+++ Data for this exercise

(** Pushing [u] at a distance below the one it was seen at. *)
Lemma push_relaxing (st st' : dstate) (v u : node) (dv c : num)
  (done : list (node * num)) :
  relaxing st v done ->
  dget (dist st) v = Some dv ->
  In (u, c) (succ v) ->
  dget (dist st) u = None ->
  (forall sv, dget (seen st) u = Some sv -> num_ltb (dv + c)%Qc sv = true) ->
  push_node st v u (dv + c)%Qc = Ok st' ->
  relaxing st' v ((u, c) :: done).
Proof.
  intros (Hc & Ho & Hv) Ev Hin Eu Hlt. unfold push_node.
  destruct (dget (paths st) v) as [pv|] eqn:Epv; simpl; [|discriminate].
  intros [= <-].
  destruct (core_paths Hc v (core_dist Hc v Ev)) as [pv' [Epv' Hpv]].
  rewrite Epv in Epv'. injection Epv' as <-.
  assert (forall u' y, dget (seen st) u' = Some y ->
            exists y', dget (dset (seen st) u (dv + c)%Qc) u' = Some y'
                       /\ (y' <= y)%Qc) as Hmono.
  { intros u' y Ey. rewrite dget_dset.
    destruct (node_eqb u u') eqn:E.
    - apply node_eqb_eq in E. subst u'. exists (dv + c)%Qc. split; [reflexivity|].
      now apply num_ltb_le, Hlt.
    - exists y. split; [exact Ey | apply Qcle_refl]. }
  assert (u <> s) as Hus.
  { intros ->. specialize (Hlt _ (core_source Hc)).
    apply num_ltb_lt in Hlt. revert Hlt. apply Qcle_not_lt.
    eapply wpath_nonneg, wpath_snoc; eassumption. }
  split; [|split].
  - constructor; simpl.
    + intros u' x. rewrite !dget_dset.
      destruct (node_eqb u u') eqn:E.
      * apply node_eqb_eq in E. subst u'. intros [= <-].
        eexists. split; [reflexivity|]. now apply wpath_snoc with (v := v).
      * apply (core_paths Hc).
    + intros u' d Ed. rewrite dget_dset.
      destruct (node_eqb u u') eqn:E.
      * apply node_eqb_eq in E. subst u'. congruence.
      * now apply (core_dist Hc).
    + intros d c' u' [[= <- <- <-]|Hf].
      * exists (dv + c)%Qc. rewrite dget_dset, node_eqb_refl.
        split; [reflexivity | apply Qcle_refl].
      * destruct (core_fringe Hc _ _ _ Hf) as [x [Ex Hx]].
        destruct (Hmono u' x Ex) as [y' [Ey' Hy']].
        exists y'. split; [exact Ey'|]. eapply Qcle_trans; eassumption.
    + intros u' x. rewrite dget_dset.
      destruct (node_eqb u u') eqn:E.
      * apply node_eqb_eq in E. subst u'. intros [= <-] _.
        exists (counter st). now left.
      * intros Ex Ed. destruct (core_pending Hc u' Ex Ed) as [c' Hc'].
        exists c'. now right.
    + apply (core_optimal Hc).
    + rewrite dget_dset.
      destruct (node_eqb u s) eqn:E; [apply node_eqb_eq in E; contradiction|].
      apply (core_source Hc).
  - intros v' Hv'. eapply relaxed_weaken with (st := st);
      [reflexivity | exact Hmono | now apply Ho].
  - intros dv' Ev' u' c' [[= <- <-]|Hd]; simpl in *.
    + rewrite Ev in Ev'. injection Ev' as <-.
      exists (dv + c)%Qc. rewrite dget_dset, node_eqb_refl.
      split; [reflexivity | apply Qcle_refl].
    + destruct (Hv dv' Ev' u' c' Hd) as [y [Ey Hy]].
      destruct (Hmono u' y Ey) as [y' [Ey' Hy']].
      exists y'. split; [exact Ey'|]. eapply Qcle_trans; eassumption.
Qed.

++++++

◆ **Required action**
Word for word, transcribe the data shown above.

◆ **Result**
(** Pushing [u] at a distance below the one it was seen at. *)
Lemma push_relaxing (st st' : dstate) (v u : node) (dv c : num)
  (done : list (node * num)) :
  relaxing st v done ->
  dget (dist st) v = Some dv ->
  In (u, c) (succ v) ->
  dget (dist st) u = None ->
  (forall sv, dget (seen st) u = Some sv -> num_ltb (dv + c)%Qc sv = true) ->
  push_node st v u (dv + c)%Qc = Ok st' ->
  relaxing st' v ((u, c) :: done).
Proof.
  intros (Hc & Ho & Hv) Ev Hin Eu Hlt. unfold push_node.
  destruct (dget (paths st) v) as [pv|] eqn:Epv; simpl; [|discriminate].
  intros [= <-].
  destruct (core_paths Hc v (core_dist Hc v Ev)) as [pv' [Epv' Hpv]].
  rewrite Epv in Epv'. injection Epv' as <-.
  assert (forall u' y, dget (seen st) u' = Some y ->
            exists y', dget (dset (seen st) u (dv + c)%Qc) u' = Some y'
                       /\ (y' <= y)%Qc) as Hmono.
  { intros u' y Ey. rewrite dget_dset.
    destruct (node_eqb u u') eqn:E.
    - apply node_eqb_eq in E. subst u'. exists (dv + c)%Qc. split; [reflexivity|].
      now apply num_ltb_le, Hlt.
    - exists y. split; [exact Ey | apply Qcle_refl]. }
  assert (u <> s) as Hus.
  { intros ->. specialize (Hlt _ (core_source Hc)).
    apply num_ltb_lt in Hlt. revert Hlt. apply Qcle_not_lt.
    eapply wpath_nonneg, wpath_snoc; eassumption. }
  split; [|split].
  - constructor; simpl.
    + intros u' x. rewrite !dget_dset.
      destruct (node_eqb u u') eqn:E.
      * apply node_eqb_eq in E. subst u'. intros [= <-].
        eexists. split; [reflexivity|]. now apply wpath_snoc with (v := v).
      * apply (core_paths Hc).
    + intros u' d Ed. rewrite dget_dset.
      destruct (node_eqb u u') eqn:E.
      * apply node_eqb_eq in E. subst u'. congruence.
      * now apply (core_dist Hc).
    + intros d c' u' [[= <- <- <-]|Hf].
      * exists (dv + c)%Qc. rewrite dget_dset, node_eqb_refl.
        split; [reflexivity | apply Qcle_refl].
      * destruct (core_fringe Hc _ _ _ Hf) as [x [Ex Hx]].
        destruct (Hmono u' x Ex) as [y' [Ey' Hy']].
        exists y'. split; [exact Ey'|]. eapply Qcle_trans; eassumption.
    + intros u' x. rewrite dget_dset.
      destruct (node_eqb u u') eqn:E.
      * apply node_eqb_eq in E. subst u'. intros [= <-] _.
        exists (counter st). now left.
      * intros Ex Ed. destruct (core_pending Hc u' Ex Ed) as [c' Hc'].
        exists c'. now right.
    + apply (core_optimal Hc).
    + rewrite dget_dset.
      destruct (node_eqb u s) eqn:E; [apply node_eqb_eq in E; contradiction|].
      apply (core_source Hc).
  - intros v' Hv'. eapply relaxed_weaken with (st := st);
      [reflexivity | exact Hmono | now apply Ho].
  - intros dv' Ev' u' c' [[= <- <-]|Hd]; simpl in *.
    + rewrite Ev in Ev'. injection Ev' as <-.
      exists (dv + c)%Qc. rewrite dget_dset, node_eqb_refl.
      split; [reflexivity | apply Qcle_refl].
    + destruct (Hv dv' Ev' u' c' Hd) as [y [Ey Hy]].
      destruct (Hmono u' y Ey) as [y' [Ey' Hy']].
      exists y'. split; [exact Ey'|]. eapply Qcle_trans; eassumption.
Qed.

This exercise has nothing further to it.